Plasma Macrophage Migration Inhibitory Factor and CCL3 as Potential Biomarkers for Distinguishing Patients with Nasopharyngeal Carcinoma from High-Risk Individuals Who Have Positive Epstein-Barr Virus Capsid Antigen-Specific IgA.
- Author:
Ning XUE
1
;
Jian Hua LIN
;
Shan XING
;
Dan LIU
;
Shi Bing LI
;
Yan Zhen LAI
;
Xue Ping WANG
;
Min Jie MAO
;
Qian ZHONG
;
Mu Sheng ZENG
;
Wan Li LIU
Author Information
- Publication Type:Original Article
- Keywords: Biomarkers; Macrophage migration inhibitory factor; Chemokine CCL3; Nasopharyngeal carcinoma; Diagnosis; Microarray
- MeSH: Biomarkers*; Blotting, Western; Capsid*; Cell Line; Chemokine CCL3; Cohort Studies; Cytokines; Diagnosis; Diagnosis, Differential; Enzyme-Linked Immunosorbent Assay; Herpesvirus 4, Human*; Humans; Immunoglobulin A*; Immunohistochemistry; Macrophages*; Plasma*; Real-Time Polymerase Chain Reaction; Sensitivity and Specificity; Tissue Donors
- From:Cancer Research and Treatment 2019;51(1):378-390
- CountryRepublic of Korea
- Language:English
- Abstract: PURPOSE: The purpose of this study was to identify novel plasma biomarkers for distinguishing nasopharyngeal carcinoma (NPC) patients from healthy individuals who have positive Epstein-Barr virus (EBV) viral capsid antigen (VCA-IgA).
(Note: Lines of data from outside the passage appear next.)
Lemma triple_wait_or_stop scope r0 r :
  in_charge me r ->
  triple (knows r) (run_blocking (waiting me scope r)) (fun r' l => ready_or_parked r0 r' /\ knows r' l) orderly.
Proof.
  intros Hc. apply triple_blocked; [by intros l []|].
  eapply triple_weaken; [by apply triple_waiting|done| |done]. intros r' l [Hp Hk]. split; [by right|done].
Qed.

Lemma stage_await scope r p d :
  in_charge me r -> stages_done 1 r ->
  triple (knows r) (await_worker_ready me scope r p d) (fun r' l => ready_or_parked r r' /\ knows r' l) orderly.
Proof.
  intros Hc Hd. unfold await_worker_ready. destruct (ar_worker_readiness r) as [w|] eqn:Hw.
  { eapply triple_weaken; [by apply stage_confirm|done| |done]. intros r' l [Hs Hk]. split; [by left|done]. }
  apply (triple_bind _ _ (fun _ => knows r)).
  - unfold read_worker_readiness. rewrite Hw. destruct worker_binding as [b|] eqn:Hb; [|by apply triple_ret].
    apply fmap_Some in Hb as (b0 & _ & ->). apply (triple_bind _ _ (fun _ => knows r)); [by apply triple_ret|].
    intros d'. apply triple_binding, triple_silent. by intros l [].
  - intros [w|]; [|by apply triple_wait_or_stop].
    apply (triple_bind _ _ (fun r' l => (same_work r r' /\ is_Some (ar_worker_readiness r')) /\ knows r' l)).
    + apply triple_blocked; [by intros l []|].
      apply triple_orderly, triple_register.
    + intros r'. apply triple_pure. intros [Hs _]. eapply triple_weaken; [apply stage_confirm|done| |done].
      * by eapply in_charge_same.
      * by eapply stages_done_same.
      * intros r2 l [(Hc2 & Hd2 & Hp2) Hk]. split; [left; split_and!; try done|done].
        rewrite Hp2. apply Hs.
Qed.

Lemma stage_worker scope r p d :
  in_charge me r -> stages_done 1 r -> deployment_for r d ->
  triple (knows r) (ensure_worker_ready me scope r p d) (fun r' l => ready_or_parked r r' /\ knows r' l) orderly.
Proof.
  intros Hc Hd Hdep. unfold ensure_worker_ready. destruct (ap_worker_action (ar_plan r)) eqn:Ha.
  { eapply (triple_weaken _ (knows r) _ _ (fun r' l => stage_result 2 r r' /\ knows r' l)); [|done| |done].
    - destruct (has_checkpoint r CHECKPOINT_WORKER_READINESS) eqn:Hh.
      + apply (stage_skip 1 CHECKPOINT_WORKER_READINESS); [done|done|done|]. by rewrite Hh, orb_true_r.
      + apply triple_blocked; [by intros l []|]. by apply stage_checkpoint.
    - intros r' l [Hs Hk]. split; [by left|done]. }
  destruct (ar_worker_readiness r) as [w|] eqn:Hw; [by apply stage_await|].
  destruct (has_checkpoint r CHECKPOINT_WORKER_ROLLOUT) eqn:Hh; [by apply stage_await|]. cbn [is_some negb andb].
  destruct worker_binding as [b|] eqn:Hb; [|by apply triple_wait_or_stop].
  apply fmap_Some in Hb as (b0 & _ & ->).
  apply (triple_bind _ _ (fun _ => knows r)).
  - apply triple_binding, triple_effect; [|done]. by split_and!.
  - intros conf. apply (triple_bind _ _ (fun r' l => same_work r r' /\ knows r' l)).
    + apply triple_blocked; [by intros l []|]. apply triple_orderly.
      eapply triple_weaken; [apply triple_checkpoint|done| |done].
      by intros r' l [[? _] ?].
    + intros r'. apply triple_pure. intros Hs. eapply triple_weaken; [apply stage_await|done| |done].
      * by eapply in_charge_same.
      * by eapply stages_done_same.
      * intros r2 l [[(Hc2 & Hd2 & Hp2)|Hpk] Hk]; (split; [|done]); [left|by right].
        split_and!; [done|done|]. rewrite Hp2. apply Hs.
Qed.
Lemma observe_quiet w :
  (Z.of_nat (size (held w)) <= max_schedules)%Z ->
  exists observed w', observe max_schedules scope w = (Ok observed, w') /\ held w' = held w /\ dict_wf observed /\
    forall id, dict_get id observed = observed_at (held w) id.
Proof.
  intros Hsize. destruct (list_quiet w) as (entries & w1 & Hlist & Hw1 & Hnd & Hin).
  assert (Hlen : (length entries <= size (held w))%nat).
  { rewrite <- (length_fmap le_id), <- (size_list_to_set (C := gset string)) by done.
    rewrite <- size_dom. apply subseteq_size. intros i Hi%elem_of_list_to_set.
    apply list_elem_of_fmap in Hi as (e & -> & He%Hin). destruct He as (d & Hd & _). by eapply elem_of_dom_2. }
  set (listed := filter (fun e => entry_in_scope e = true) entries).
  destruct (smap_quiet listed w1) as (os & w2 & Hos & Hw2 & Hf2).
  { rewrite Hw1. apply Forall_forall. intros e [Hs He%Hin]%list_elem_of_filter. done. }
  rewrite Hw1 in Hf2. exists (dict_of_pairs ((fun o => (os_schedule_id o, o)) <$> os)), w2.
  split_and!.
  - unfold observe, list_entries, mbind, SM_bind. rewrite Hlist.
    rewrite scan_quiet by lia. fold listed. by rewrite Hos.
  - congruence.
  - apply dict_of_pairs_wf.
  - assert (Hids : os_schedule_id <$> os = le_id <$> listed).
    { clear -Hf2. induction Hf2 as [|e o l os (d & Hd & Ho) _ IH]; [done|].
      rewrite !fmap_cons, IH. f_equal. rewrite (observed_id _ _ Ho). by apply held_id in Hd. }
    assert (Hwf : dict_wf ((fun o => (os_schedule_id o, o)) <$> os)).
    { unfold dict_wf, dict_keys. rewrite <- list_fmap_compose. change (fst ∘ _) with os_schedule_id.
      rewrite Hids. eapply sublist_NoDup; [exact Hnd|]. apply fmap_sublist, sublist_filter. }
    intros id. rewrite dict_get_of_pairs by done. unfold observed_at.
    destruct (held w !! id) as [d|] eqn:Hd; cbn.
    + pose proof (held_id _ _ _ Hd) as <-.
      set (e := {| le_id := sd_id d; le_memo := sd_memo d |}).
      assert (He : e ∈ entries) by (apply Hin; by exists d).
      destruct (in_scope scope d) eqn:Hs.
      * destruct (in_scope_observed scope d Hs) as [o Ho]. unfold observation. rewrite Ho.
        assert (Hl : e ∈ listed) by (by apply list_elem_of_filter).
        apply list_elem_of_lookup in Hl as [i Hi].
        destruct (Forall2_lookup_l _ _ _ _ _ Hf2 Hi) as (o' & Hi' & d' & Hd' & Ho'). cbn in Hd'.
        assert (o' = o) as -> by congruence.
        apply elem_dict_get; [done|]. apply list_elem_of_fmap. exists o. split; [|by eapply list_elem_of_lookup_2].
        by rewrite (observed_id _ _ Ho).
      * apply dict_get_None. unfold dict_keys. rewrite <- list_fmap_compose. change (fst ∘ _) with os_schedule_id.
        rewrite Hids. intros (e' & Hid & [Hs' He'%Hin]%list_elem_of_filter)%list_elem_of_fmap.
        destruct He' as (d' & Hd' & Hm'). rewrite <- Hid, Hd in Hd'. injection Hd' as <-.
        unfold entry_in_scope in Hs'. unfold in_scope in Hs. destruct e' as [i m]. cbn in *. subst. congruence.
    + apply dict_get_None. unfold dict_keys. rewrite <- list_fmap_compose. change (fst ∘ _) with os_schedule_id.
      rewrite Hids. intros (e' & Hid & [_ He'%Hin]%list_elem_of_filter)%list_elem_of_fmap.
      destruct He' as (d' & Hd' & _). congruence.
Qed.
End quiet.

(** ** Observations of what was written *)

Section written.
Context `{Sha256, FloatRepr, PayloadContracts} (scope : RuntimeScope).

(** A memo that names a desired schedule. *)
Record names_schedule (wanted : DesiredSchedule) (memo : string -> memo_read) : Prop := {
  ns_clean : entity_corrupt_keys memo = [];
  ns_owner : entity_value memo MEMO_SCHEDULE_OWNER = Some SCHEDULE_OWNER;
  ns_name : entity_value memo MEMO_SCHEDULE_NAME = Some (ds_schedule_name wanted);
  ns_scope : entity_value memo MEMO_SCOPE_DIGEST = Some (digest scope);
}.

Lemma observed_written wanted d :
  self_describing scope wanted -> names_schedule wanted (sd_memo d) -> sd_id d = ds_schedule_id wanted ->
  sd_action d = Some (described_action (ds_schedule wanted)) ->
  exists o, observed_schedule_from_description d = Ok o /\ matches_desired o wanted = true.
Proof.
  intros [Hf Hs Ho Hn Hd Hsc Ha Hw Hwi] [Nc No Nn Ns] Hid Hact.
  eexists. unfold observed_schedule_from_description. rewrite Nc, Nn, No, Ns, Hact. cbn. rewrite Hwi. cbn.
  unfold action_value, action_memo_string. cbn [described_action da_memo da_workflow da_id].
  rewrite Ha, Ho, Hn, Hd. split; [reflexivity|].
  unfold matches_desired, same_managed_identity, valid_managed_identity, corrupt, managed.
  cbn [os_schedule_id os_owner os_schedule_name os_desired_digest os_scope_digest os_action_valid
       os_corrupt_metadata_keys memo_string_value is_some].
  unfold corrupt_memo_keys, action_memo_string. cbn [described_action da_memo fmap list_fmap].
  rewrite ?Ha, ?Ho, ?Hn, ?Hd, ?Hs, ?Hw, ?Hid. cbn. rewrite ?Ho, ?Hn, ?Hd. cbn. rewrite !bool_decide_eq_true_2 by done. reflexivity.
Qed.

Lemma described_names wanted id s :
  self_describing scope wanted -> names_schedule wanted (sd_memo (described id s (ds_memo wanted))).
Proof.
  intros [Hf Hs Ho Hn Hd Hsc Ha Hw Hwi].
  constructor; unfold entity_corrupt_keys, entity_value, entity_memo_string; cbn [described sd_memo fmap list_fmap];
    rewrite ?Ho, ?Hn, ?Hsc; done.
Qed.

Lemma observed_valid d o :
  observed_schedule_from_description d = Ok o -> valid_managed_identity o = true ->
  entity_corrupt_keys (sd_memo d) = [] /\ entity_value (sd_memo d) MEMO_SCHEDULE_OWNER = Some SCHEDULE_OWNER /\
  entity_value (sd_memo d) MEMO_SCHEDULE_NAME = os_schedule_name o /\
  entity_value (sd_memo d) MEMO_SCOPE_DIGEST = os_scope_digest o.
Proof.
  unfold valid_managed_identity, corrupt, managed. intros Ho Hv. repeat rewrite andb_true_iff in Hv.
  destruct Hv as [[[[Hc Hm] Hn] Hd] _]. apply negb_true_iff, negb_false_iff, bool_decide_eq_true in Hc.
  apply bool_decide_eq_true in Hm. revert Ho. unfold observed_schedule_from_description.
  destruct (negb (bool_decide (entity_corrupt_keys _ = []))) eqn:Hk.
  - intros [= <-]. cbn in Hc. apply negb_true_iff, bool_decide_eq_false in Hk. done.
  - apply negb_false_iff, bool_decide_eq_true in Hk.
    destruct (entity_value (sd_memo d) MEMO_SCHEDULE_NAME) as [name|] eqn:Hname.
    + destruct (negb _) eqn:Hown; [intros [= <-]; cbn in *; done|].
      apply negb_false_iff, bool_decide_eq_true in Hown.
      destruct (sd_action d); [|intros [= <-]; cbn in *; done]. intros Ho. inv_ok. done.
    + intros [= <-]. cbn in *. by rewrite Hname in Hn.
Qed.
(** The object of a key in the scope with the digest [d]. *)
Definition place (d key : string) : string := (root +:+ (SCOPES_DIRECTORY +:+ "/" +:+ d +:+ "/")) +:+ key.

Definition immutable_key (key : string) : bool := startswith MANIFESTS_PREFIX key || startswith ENVIRONMENTS_PREFIX key.

(** The manifest is in the catalog. *)
Definition stored (d : string) (σ : store) (m : DefinitionManifest) : Prop :=
  genuine m /\ exists key version, manifest_key m = Ok key /\ σ !! place d key = Some (manifest_text m, version).

(** The snapshot is in the catalog. *)
Definition stored_snapshot (d : string) (σ : store) (s : ExecutionEnvironmentSnapshot) : Prop :=
  genuine_snapshot s /\ exists key version,
    environment_snapshot_key (es_snapshot_digest s) = Ok key /\ σ !! place d key = Some (snapshot_text s, version).

(** Every object of the catalog is what its key says, and every alias names a manifest
    that is there. *)
Definition catalog_ok (d : string) (σ : store) : Prop :=
  (forall key payload version, startswith MANIFESTS_PREFIX key = true -> σ !! place d key = Some (payload, version) ->
     exists m, genuine m /\ manifest_key m = Ok key /\ payload = manifest_text m) /\
  (forall key payload version, startswith ENVIRONMENTS_PREFIX key = true -> σ !! place d key = Some (payload, version) ->
     exists s, genuine_snapshot s /\ environment_snapshot_key (es_snapshot_digest s) = Ok key /\ payload = snapshot_text s) /\
  (forall payload version, σ !! place d ALIASES_FILENAME = Some (payload, version) ->
     exists aliases, readable aliases /\ payload = alias_payload aliases /\
       forall alias, alias ∈ aliases -> exists m, stored d σ m /\ identity_of m = alias).

(** What no process takes back. *)
Definition keeps (d : string) (σ σ' : store) : Prop :=
  forall key v, immutable_key key = true -> σ !! place d key = Some v -> σ' !! place d key = Some v.

(** What every process keeps to, in every scope. *)
Definition evolves (σ σ' : store) : Prop :=
  forall d, is_scope_digest d = true -> keeps d σ σ' /\ (catalog_ok d σ -> catalog_ok d σ').

#[export] Instance evolves_preorder : PreOrder evolves.
Proof.
  split.
  - intros σ d _. split; [by intros ? ?|done].
  - intros σ1 σ2 σ3 H12 H23 d Hd. destruct (H12 d Hd) as [K1 O1], (H23 d Hd) as [K2 O2]. split; [|auto].
    intros key v Hk Hl. by apply K2, K1.
Qed.
(* ===== verification/Contracts.v ===== *)
(** Contracts of steps and workflows ([engine/contracts.py]): the check of a declared
    schema, its identity, and the inspection of a path in it.  The import of an
    application's model, jsonschema, referencing and [urljoin] are parameters. *)

From S2P Require Export Canonical Data Grammar Scope Models.

Definition DEFAULT_JSON_SCHEMA_DIALECT : string := "https://json-schema.org/draft/2020-12/schema".
Definition SUPPORTED_JSON_SCHEMA_DIALECTS : list string :=
  [DEFAULT_JSON_SCHEMA_DIALECT; DEFAULT_JSON_SCHEMA_DIALECT +:+ "#"].
Definition MAX_SCHEMA_PATH_DEPTH : nat := 32.
Definition JSON_SCHEMA_REFERENCE_KEYWORDS : list string := ["$ref"; "$dynamicRef"].

Inductive SchemaValueType :=
| TypeObject | TypeArray | TypeString | TypeNumber | TypeInteger | TypeBoolean | TypeNull.

#[export] Instance SchemaValueType_eq_dec : EqDecision SchemaValueType.
Proof. solve_decision. Defined.

Definition type_value (t : SchemaValueType) : string :=
  match t with
  | TypeObject => "object" | TypeArray => "array" | TypeString => "string" | TypeNumber => "number"
  | TypeInteger => "integer" | TypeBoolean => "boolean" | TypeNull => "null"
  end.

Definition all_value_types : list SchemaValueType :=
  [TypeObject; TypeArray; TypeString; TypeNumber; TypeInteger; TypeBoolean; TypeNull].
MATERIALS AND METHODS: One hundred seventy-four plasma cytokines were analyzed by a Cytokine Array in eight healthy individuals with positive EBV VCA-IgA and eight patients with NPC. Real-time polymerase chain reaction, Western blotting, enzyme-linked immunosorbent assay (ELISA), and immunohistochemistry were employed to detect the expression levels of macrophage migration inhibitory factor (MIF) and CC chemokine ligand 3 (CCL3) in NPC cell lines and tumor tissues. Plasma MIF and CCL3 were measured by ELISA in 138 NPC patients, 127 EBV VCA-IgA negative (VN) and 100 EBV VCA-IgA positive healthy donors (VP). Plasma EBV VCA-IgA was determined by immunoenzymatic techniques. RESULTS: Thirty-four of the 174 cytokines varied significantly between the VP and NPC group. Plasma MIF and CCL3 were significantly elevated in NPC patients compared with VN and VP. Combination of MIF and CCL3 could be used for the differential diagnosis of NPC from VN cohort (area under the curve [AUC], 0.913; sensitivity, 90.00%; specificity, 80.30%), and combination of MIF, CCL3, and VCA-IgA could be used for the differential diagnosis of NPC from VP cohort (AUC, 0.920; sensitivity, 90.00%; specificity, 84.00%), from (VN+VP) cohort (AUC, 0.961; sensitivity, 90.00%; specificity, 92.00%). Overexpressions of MIF and CCL3 were observed in NPC plasma, NPC cell lines and NPC tissues. CONCLUSION: Plasma MIF, CCL3, and VCA-IgA combination significantly improves the diagnostic specificity of NPC in high-risk individuals.